Basically I'm looking at how big we all consider our habitats. I'm keeping them extremely small and without much in terms of amenities (I run a very gritty campaign[I'm talking no sunlight, biomods need to be serviced regularly, problems with atrophied muscles]). I am also looking for the likelyhood of certain types of transit in the many kinds of habitats and settlements, mainly air and ground vehicles as opposed to just walking/space walking to the destination. Obviously there is more of a call for such transit for planetside settlements but for smaller spaceborn habitats, even O'neill and Hamilton cylinders, I don't see any kind of transit needed. thoughts.
"And yet, across the gulf of space, minds immeasurably superior to ours regarded this Earth with envious eyes. And slowly, and surely, they drew their plans against us."

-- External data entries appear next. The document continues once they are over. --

Lemma queue_insert_shape (q : wait_queue) e :
  with_pos (queue_insert cmp_queue_elem q e) = with_pos q /\
  max_at_top (queue_insert cmp_queue_elem q e) = max_at_top q.
Proof.
  unfold queue_insert. destruct (up_loop _ _ _ _ _ _) as [q' i] eqn:E.
  by apply up_loop_shape in E as [? ?].
Qed.

(** Inserting into a queue, which grows when it is full. *)
Lemma queue_insert_safe_spec mem (q : wait_queue) e r q' :
  wf cmp_queue_elem q -> e ∉ contents q ->
  queue_insert_safe cmp_queue_elem mem q e = (r, q') ->
  if r =? 0 then
    wf cmp_queue_elem q' /\ contents q' ≡ₚ e :: contents q /\
    with_pos q' = with_pos q /\ max_at_top q' = max_at_top q
  else q' = q.
Proof.
  intros Hq He. unfold queue_insert_safe.
  assert (Hins : forall q0 : wait_queue, wf cmp_queue_elem q0 -> contents q0 = contents q ->
    with_pos q0 = with_pos q -> max_at_top q0 = max_at_top q ->
    wf cmp_queue_elem (queue_insert cmp_queue_elem q0 e) /\
    contents (queue_insert cmp_queue_elem q0 e) ≡ₚ e :: contents q /\
    with_pos (queue_insert cmp_queue_elem q0 e) = with_pos q /\
    max_at_top (queue_insert cmp_queue_elem q0 e) = max_at_top q).
  { intros q0 Hq0 Hc Hw Hm. destruct (queue_insert_shape q0 e) as [-> ->].
    destruct (queue_insert_spec cmp_queue_elem q0 e Hq0) as (H1 & H2 & _); [by rewrite Hc|].
    rewrite Hc in H2. done. }
  destruct (Nat.eqb_spec (elements q) (max_elements q)) as [Ef|Ef]; [|intros [= <- <-]; by apply Hins].
  destruct (auto_extent q =? 0)%nat eqn:Ea; [by intros [= <- <-]|]. unfold resize_queue.
  destruct (Nat.eqb_spec (max_elements q) (max_elements q + auto_extent q)) as [Em|Em].
  { apply Nat.eqb_neq in Ea. lia. }
  destruct mem; cbn; [|by intros [= <- <-]]. intros [= <- <-]. cbn.
  set (q0 := mk_QUEUE _ _ _ _ _ _ _).
  assert (Eel : elements q0 = elements q) by (cbn; lia).
  apply Hins; [|unfold contents; by rewrite Eel|done..].
  destruct Hq as [Q1 Q2 Q3 Q4]. split; [done| | |].
  - intros i Hi Hs. apply (Q2 i); [lia|done].
  - unfold contents in *. by rewrite Eel.
  - intros Hw i Hi. apply Q4; [done|lia].
Qed.

(** A new waiter takes the small wait only when nobody waits for less. *)
Lemma new_small_least s seq_no e :
  winv s -> queue_empty (he s) || (qe_wait_seq_no (queue_top (he s)) >? seq_no) = true ->
  queued s e -> seq_no <= qe_wait_seq_no e.
Proof.
  intros Hinv Esm He. assert (Hemp : queue_empty (he s) = false).
  { destruct (queue_empty (he s)) eqn:E; [|done]. apply queue_empty_contents in E.
    unfold queued in He. rewrite E in He. by apply not_elem_of_nil in He. }
  rewrite Hemp in Esm. cbn in Esm. rewrite Z.gtb_lt in Esm.
  destruct (queue_top_first (he s)) as [_ Ht]; [by apply Hinv..|done|].
  specialize (Ht e He). lia.
Qed.

(** With the new waiter in the queue somebody is responsible: it, or who was. *)
Lemma entered_responsible s s1 x seq_no small w :
  winv s -> small = queue_empty (he s) || (qe_wait_seq_no (queue_top (he s)) >? seq_no) ->
  w = mk_waiter seq_no small false false RUNNING ->
  (forall w, waiters s !! x = Some w -> w_phase w = RETURNED) ->
  waiters s1 !! x = Some w -> (forall t, t <> x -> waiters s1 !! t = waiters s !! t) ->
  (forall e, queued s1 e <-> e = mk_qe x seq_no \/ queued s e) ->
  exists t w, responsible s1 t w.
Proof.
  intros Hinv Esm -> Hx Hx1 Hne Hin. destruct small; symmetry in Esm.
  - eexists x, _. split_and!; [exact Hx1|done..|]. right. intros e' [->|He']%Hin; cbn; [lia|].
    by eapply new_small_least.
  - apply orb_false_iff in Esm as [Hemp Hle]. rewrite Z.gtb_ltb in Hle. apply Z.ltb_ge in Hle.
    destruct (queue_top_first (he s)) as [Ht1 _]; [by apply Hinv..|done|].
    destruct (wi_resp _ _ Hinv _ Ht1) as (t & wt & H1 & H2 & H3 & H4).
    assert (t <> x) as Htx by (intros ->; by apply H2, Hx).
    exists t, wt. split_and!; [by rewrite Hne|done..|].
    destruct H4 as [H4|H4]; [by left|right].
    specialize (H4 _ Ht1) as Hmin. intros e' [->|He']%Hin; [cbn; lia|by apply H4].
Qed.

Lemma wait_start_good mem mem' killed s x seq_no :
  winv s -> (forall w, waiters s !! x = Some w -> w_phase w = RETURNED) ->
  good (wait_start domain mem mem' killed s x seq_no).2.
Proof.
  intros Hinv Hx. unfold wait_start, register_in_wait_queue.
  destruct (queue_insert_safe _ _ _ _) as [r q] eqn:Ei.
  assert (Hnq : forall e, queued s e -> qe_thd e <> x).
  { intros e (w & Hw & _ & Ha & _)%(wi_queued _ _ Hinv) <-. by apply Ha, Hx. }
  apply queue_insert_safe_spec in Ei; [|by apply Hinv|intros Hc; by apply (Hnq _ Hc)].
  destruct (r =? 0); cbn [snd].
  2:{ subst q. exists s. split; [by destruct s|done]. }
  destruct Ei as (Hq & Hc & Hw & Hm). set (small := queue_empty (he s) || _).
  set (w := mk_waiter seq_no small false false RUNNING). set (s1 := put _ x w).
  assert (Hgw : gtid_waiter (elem_at s) <> Some x).
  { intros E. destruct (wi_waiter _ _ Hinv x E) as (w' & Hw' & Hp & _).
    rewrite (Hx w' Hw') in Hp. done. }
  assert (Hin : forall e, queued s1 e <-> e = mk_qe x seq_no \/ queued s e).
  { intros e. unfold queued. cbn. by rewrite Hc, elem_of_cons. }
  destruct (wi_shape _ _ Hinv) as [Hwp Hmt].
  assert (Hne : forall t, t <> x -> waiters s1 !! t = waiters s !! t)
    by (intros t Ht; cbn; by apply lookup_insert_ne).
  assert (Hx1 : waiters s1 !! x = Some w) by apply lookup_insert_eq.
  eapply (wait_loop_good _ _ s1 x w); [|done..]. split.
  - done.
  - cbn. split; congruence.
  - intros e. rewrite Hin, (wi_queued _ _ Hinv). split.
    + intros [->|(w' & Hw' & Hs & Ha & Hd)]; [by exists w|]. exists w'. split; [|done].
      rewrite Hne; [done|]. intros E. rewrite E in Hw'. by apply Ha, Hx.
    + intros (w' & Hw' & Hs & Ha & Hd). destruct (decide (qe_thd e = x)) as [E|E].
      * left. rewrite E, Hx1 in Hw'. injection Hw' as <-. cbn in Hs. destruct e; cbn in *. congruence.
      * right. exists w'. by rewrite Hne in Hw'.
  - intros t Ht. destruct (wi_waiter _ _ Hinv t Ht) as (w' & Hw' & Hr). exists w'.
    rewrite Hne; [done|]. intros ->. by apply Hgw.
  - intros t w' Hw' Ha Hd. destruct (decide (t = x)) as [->|E].
    + rewrite Hx1 in Hw'. by injection Hw' as <-.
    + rewrite Hne in Hw' by done. by eapply (wi_done _ _ Hinv).
  - intros t w' n Hw' Hp. destruct (decide (t = x)) as [->|E].
    + rewrite Hx1 in Hw'. by injection Hw' as <-.
    + rewrite Hne in Hw' by done. by eapply (wi_woken _ _ Hinv).
  - intros _ _. by eapply (entered_responsible s s1 x seq_no small w).
Qed.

Arenamontanus Arenamontanus's picture
Re: How large are your habitats?
I see the size range between ISS-size to tens of kilometres. Most are of course small, probably with some power law distribution running all the way up to Progress and Extropia. Rotating habitats have to be at least 100m across to avoid too strong Coriolis forces. Ground transit is needed if 1) distances become larger than a few hundred meters, or 2) you need to move cargo, especially in a (pseudo)gravity field. The later is likely true almost everywhere, but can be done using hidden subsurface transport on big habitats or special elevators/heavy lifer bots in smaller ones.
Extropian
Quincey Forder Quincey Forder's picture
Re: How large are your habitats?
it depends on the type of habitat, really. Generally I base mine on the habitat shown in Gundam series and Clarke's Rendez-vous With Rama, for O'Neill ones. That mean about 10 to 20 miles. Big enough to contain a medium city and the subburbs with some greens and crops. Look at the Helios habitat in Gundam Seed's beginning. Or Anaheim Station an Pau Station in Gundam Unicorn. or the big station in the videogame Vanquish for inspiriration
[center] Q U I N C E Y ^_*_^ F O R D E R [/center] Remember The Cant! [img]http://tinyurl.com/h8azy78[/img] [img]http://i249.photobucket.com/albums/gg205/tachistarfire/theeye_fanzine_us...
root root's picture
Re: How large are your habitats?
root@hab size [hr] I vary mine based on how close to the Singularity the habitat was built. Habitats from well before hand look like something you can google in relation to current thoughts on habitats: cramped and small, as everything had to come up the gravity well. Habitats from after can be of any size, but for all practical limits is restricted to a few kilometers in size, and generally is only long in one dimension. Habitats built as the Singularity was taking off can be everything from a Geiger-inspired Dark City the size of a metropolis to virtual reality pods just large enough to hold a decapitated head floating. Those habs tend to start with me wearing a black tophat and giving a great Mwhahaha, and players for some reason keep running apps that search for traps.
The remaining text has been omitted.